#### TRY IT
Go through the data and copy every line in which "padStart" appears.

(DATA TO PROCESS begins)

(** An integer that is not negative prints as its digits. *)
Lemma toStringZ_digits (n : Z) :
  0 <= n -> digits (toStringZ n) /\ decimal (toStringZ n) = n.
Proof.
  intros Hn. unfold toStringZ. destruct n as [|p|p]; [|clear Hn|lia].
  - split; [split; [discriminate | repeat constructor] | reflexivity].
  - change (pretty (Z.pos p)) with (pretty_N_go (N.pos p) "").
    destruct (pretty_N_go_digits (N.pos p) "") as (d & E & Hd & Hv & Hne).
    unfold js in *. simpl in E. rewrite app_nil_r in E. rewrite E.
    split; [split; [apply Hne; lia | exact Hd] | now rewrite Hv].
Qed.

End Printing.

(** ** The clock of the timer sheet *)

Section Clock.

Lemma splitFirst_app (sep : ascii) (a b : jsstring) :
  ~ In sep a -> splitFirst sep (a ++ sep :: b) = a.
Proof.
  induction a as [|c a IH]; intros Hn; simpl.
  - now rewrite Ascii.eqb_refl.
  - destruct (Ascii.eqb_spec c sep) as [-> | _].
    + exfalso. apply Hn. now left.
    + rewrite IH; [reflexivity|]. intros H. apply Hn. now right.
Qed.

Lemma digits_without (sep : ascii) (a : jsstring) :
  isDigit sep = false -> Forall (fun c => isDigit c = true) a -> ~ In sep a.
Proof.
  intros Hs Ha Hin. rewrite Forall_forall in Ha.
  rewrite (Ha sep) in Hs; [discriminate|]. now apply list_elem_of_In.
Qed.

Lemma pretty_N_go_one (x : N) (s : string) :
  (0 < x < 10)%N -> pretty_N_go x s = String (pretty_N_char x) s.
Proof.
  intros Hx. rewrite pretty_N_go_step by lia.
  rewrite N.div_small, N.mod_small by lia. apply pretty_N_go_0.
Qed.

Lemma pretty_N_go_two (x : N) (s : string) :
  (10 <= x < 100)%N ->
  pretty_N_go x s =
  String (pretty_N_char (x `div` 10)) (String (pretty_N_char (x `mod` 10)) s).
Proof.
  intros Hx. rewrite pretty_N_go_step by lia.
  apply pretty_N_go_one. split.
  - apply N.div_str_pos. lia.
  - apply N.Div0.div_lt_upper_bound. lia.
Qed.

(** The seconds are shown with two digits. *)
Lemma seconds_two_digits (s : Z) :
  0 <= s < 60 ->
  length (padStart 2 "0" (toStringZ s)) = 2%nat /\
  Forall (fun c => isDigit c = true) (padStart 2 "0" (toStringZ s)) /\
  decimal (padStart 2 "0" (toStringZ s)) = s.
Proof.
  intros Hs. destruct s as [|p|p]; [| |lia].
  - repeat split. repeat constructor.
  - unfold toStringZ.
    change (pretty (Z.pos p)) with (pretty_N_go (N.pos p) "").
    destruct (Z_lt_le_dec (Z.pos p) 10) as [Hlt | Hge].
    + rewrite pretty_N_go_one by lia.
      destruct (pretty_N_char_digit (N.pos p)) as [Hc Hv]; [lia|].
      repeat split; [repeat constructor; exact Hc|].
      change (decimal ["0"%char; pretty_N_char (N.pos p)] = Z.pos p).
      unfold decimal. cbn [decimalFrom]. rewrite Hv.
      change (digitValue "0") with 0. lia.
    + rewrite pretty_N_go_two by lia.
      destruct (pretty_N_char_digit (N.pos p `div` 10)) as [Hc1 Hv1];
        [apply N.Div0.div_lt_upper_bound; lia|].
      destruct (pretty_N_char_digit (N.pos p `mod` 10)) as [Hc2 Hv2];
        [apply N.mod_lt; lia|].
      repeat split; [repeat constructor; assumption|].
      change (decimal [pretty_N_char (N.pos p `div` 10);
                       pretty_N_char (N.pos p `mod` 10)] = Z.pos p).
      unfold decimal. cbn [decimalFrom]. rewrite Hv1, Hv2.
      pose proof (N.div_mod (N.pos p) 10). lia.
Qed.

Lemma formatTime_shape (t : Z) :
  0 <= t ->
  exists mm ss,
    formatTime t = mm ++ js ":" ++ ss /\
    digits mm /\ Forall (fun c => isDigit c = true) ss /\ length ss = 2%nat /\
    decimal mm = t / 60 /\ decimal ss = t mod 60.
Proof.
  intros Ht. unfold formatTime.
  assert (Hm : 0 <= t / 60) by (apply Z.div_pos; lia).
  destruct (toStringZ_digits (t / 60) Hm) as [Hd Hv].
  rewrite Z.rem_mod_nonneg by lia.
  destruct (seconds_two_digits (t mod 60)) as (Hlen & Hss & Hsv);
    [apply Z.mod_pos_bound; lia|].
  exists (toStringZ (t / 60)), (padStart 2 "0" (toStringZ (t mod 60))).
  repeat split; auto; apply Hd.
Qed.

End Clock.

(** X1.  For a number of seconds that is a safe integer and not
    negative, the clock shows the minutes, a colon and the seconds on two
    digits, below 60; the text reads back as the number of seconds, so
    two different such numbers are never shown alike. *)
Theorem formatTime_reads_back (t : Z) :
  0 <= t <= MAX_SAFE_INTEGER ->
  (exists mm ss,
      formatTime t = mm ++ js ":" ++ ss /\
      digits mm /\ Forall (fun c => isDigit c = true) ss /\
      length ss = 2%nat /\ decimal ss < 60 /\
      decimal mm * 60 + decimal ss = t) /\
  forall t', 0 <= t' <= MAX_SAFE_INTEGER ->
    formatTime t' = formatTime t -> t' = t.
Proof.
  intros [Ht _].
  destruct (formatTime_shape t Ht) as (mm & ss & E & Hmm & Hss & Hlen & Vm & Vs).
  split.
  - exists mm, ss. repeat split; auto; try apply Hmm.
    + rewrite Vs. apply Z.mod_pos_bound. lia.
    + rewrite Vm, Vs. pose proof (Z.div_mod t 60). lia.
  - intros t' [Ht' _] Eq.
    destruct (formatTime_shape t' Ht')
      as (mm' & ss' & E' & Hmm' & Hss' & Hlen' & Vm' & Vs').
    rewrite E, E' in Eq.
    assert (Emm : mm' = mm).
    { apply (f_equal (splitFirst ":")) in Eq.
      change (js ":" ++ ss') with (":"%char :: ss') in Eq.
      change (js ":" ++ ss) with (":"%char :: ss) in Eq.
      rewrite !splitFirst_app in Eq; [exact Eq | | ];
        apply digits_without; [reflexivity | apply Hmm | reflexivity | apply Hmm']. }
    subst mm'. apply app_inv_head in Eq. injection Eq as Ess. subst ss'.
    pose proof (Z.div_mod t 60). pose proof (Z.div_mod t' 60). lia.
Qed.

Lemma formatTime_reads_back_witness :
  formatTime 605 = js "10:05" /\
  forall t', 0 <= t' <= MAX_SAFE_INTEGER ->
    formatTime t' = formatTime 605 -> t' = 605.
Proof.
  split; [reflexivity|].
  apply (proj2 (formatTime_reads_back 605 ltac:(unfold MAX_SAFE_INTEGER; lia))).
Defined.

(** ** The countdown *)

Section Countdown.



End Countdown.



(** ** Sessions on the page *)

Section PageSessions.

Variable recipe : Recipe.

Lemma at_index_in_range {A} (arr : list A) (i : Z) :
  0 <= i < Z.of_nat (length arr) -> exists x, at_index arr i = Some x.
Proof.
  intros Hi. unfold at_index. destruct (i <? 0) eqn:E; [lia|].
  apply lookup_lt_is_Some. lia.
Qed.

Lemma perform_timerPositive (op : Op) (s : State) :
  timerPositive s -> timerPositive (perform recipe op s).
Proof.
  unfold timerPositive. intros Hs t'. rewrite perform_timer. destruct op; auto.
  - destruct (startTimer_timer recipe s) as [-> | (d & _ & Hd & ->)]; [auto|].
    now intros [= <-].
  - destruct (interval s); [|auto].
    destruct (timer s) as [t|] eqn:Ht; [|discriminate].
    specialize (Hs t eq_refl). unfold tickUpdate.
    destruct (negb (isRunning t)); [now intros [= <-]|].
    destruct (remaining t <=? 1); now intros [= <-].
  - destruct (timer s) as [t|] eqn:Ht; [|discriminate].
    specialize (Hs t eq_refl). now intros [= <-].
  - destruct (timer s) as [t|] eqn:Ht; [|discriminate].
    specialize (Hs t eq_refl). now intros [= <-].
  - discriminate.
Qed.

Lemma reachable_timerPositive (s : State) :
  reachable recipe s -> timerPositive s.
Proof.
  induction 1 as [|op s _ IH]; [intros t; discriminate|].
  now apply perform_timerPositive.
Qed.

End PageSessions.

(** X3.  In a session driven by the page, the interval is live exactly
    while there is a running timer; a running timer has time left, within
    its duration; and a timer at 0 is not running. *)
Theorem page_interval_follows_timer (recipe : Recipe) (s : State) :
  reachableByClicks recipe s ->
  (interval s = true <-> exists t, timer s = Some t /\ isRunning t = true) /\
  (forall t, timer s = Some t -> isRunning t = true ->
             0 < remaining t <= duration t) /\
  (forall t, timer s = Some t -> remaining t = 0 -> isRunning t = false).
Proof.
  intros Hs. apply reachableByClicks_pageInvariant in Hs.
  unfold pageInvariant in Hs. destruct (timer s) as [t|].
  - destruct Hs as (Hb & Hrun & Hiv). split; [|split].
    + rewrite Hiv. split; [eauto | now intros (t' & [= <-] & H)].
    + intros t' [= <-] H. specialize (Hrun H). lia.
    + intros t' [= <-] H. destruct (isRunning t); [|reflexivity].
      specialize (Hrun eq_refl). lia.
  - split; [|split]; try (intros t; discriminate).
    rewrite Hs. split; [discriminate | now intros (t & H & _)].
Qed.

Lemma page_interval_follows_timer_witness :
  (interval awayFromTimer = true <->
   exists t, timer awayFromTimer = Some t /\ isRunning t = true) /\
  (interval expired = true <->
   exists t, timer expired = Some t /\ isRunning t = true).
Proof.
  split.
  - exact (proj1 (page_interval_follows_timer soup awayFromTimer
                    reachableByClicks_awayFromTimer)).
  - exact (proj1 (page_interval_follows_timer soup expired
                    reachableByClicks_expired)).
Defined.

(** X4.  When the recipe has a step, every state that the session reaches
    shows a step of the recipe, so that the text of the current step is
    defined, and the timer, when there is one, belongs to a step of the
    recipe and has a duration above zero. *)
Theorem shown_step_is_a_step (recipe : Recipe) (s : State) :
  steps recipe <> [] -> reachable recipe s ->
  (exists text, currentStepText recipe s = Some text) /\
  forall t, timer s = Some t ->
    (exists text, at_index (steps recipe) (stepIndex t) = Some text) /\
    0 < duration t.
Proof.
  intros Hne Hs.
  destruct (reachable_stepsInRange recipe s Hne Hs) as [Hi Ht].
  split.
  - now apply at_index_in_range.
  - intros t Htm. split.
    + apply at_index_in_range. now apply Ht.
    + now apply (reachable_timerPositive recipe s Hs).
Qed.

(DATA TO PROCESS ends)

#### SOLUTION TO THIS PROBLEM
  length (padStart 2 "0" (toStringZ s)) = 2%nat /\
  Forall (fun c => isDigit c = true) (padStart 2 "0" (toStringZ s)) /\
  decimal (padStart 2 "0" (toStringZ s)) = s.
  exists (toStringZ (t / 60)), (padStart 2 "0" (toStringZ (t mod 60))).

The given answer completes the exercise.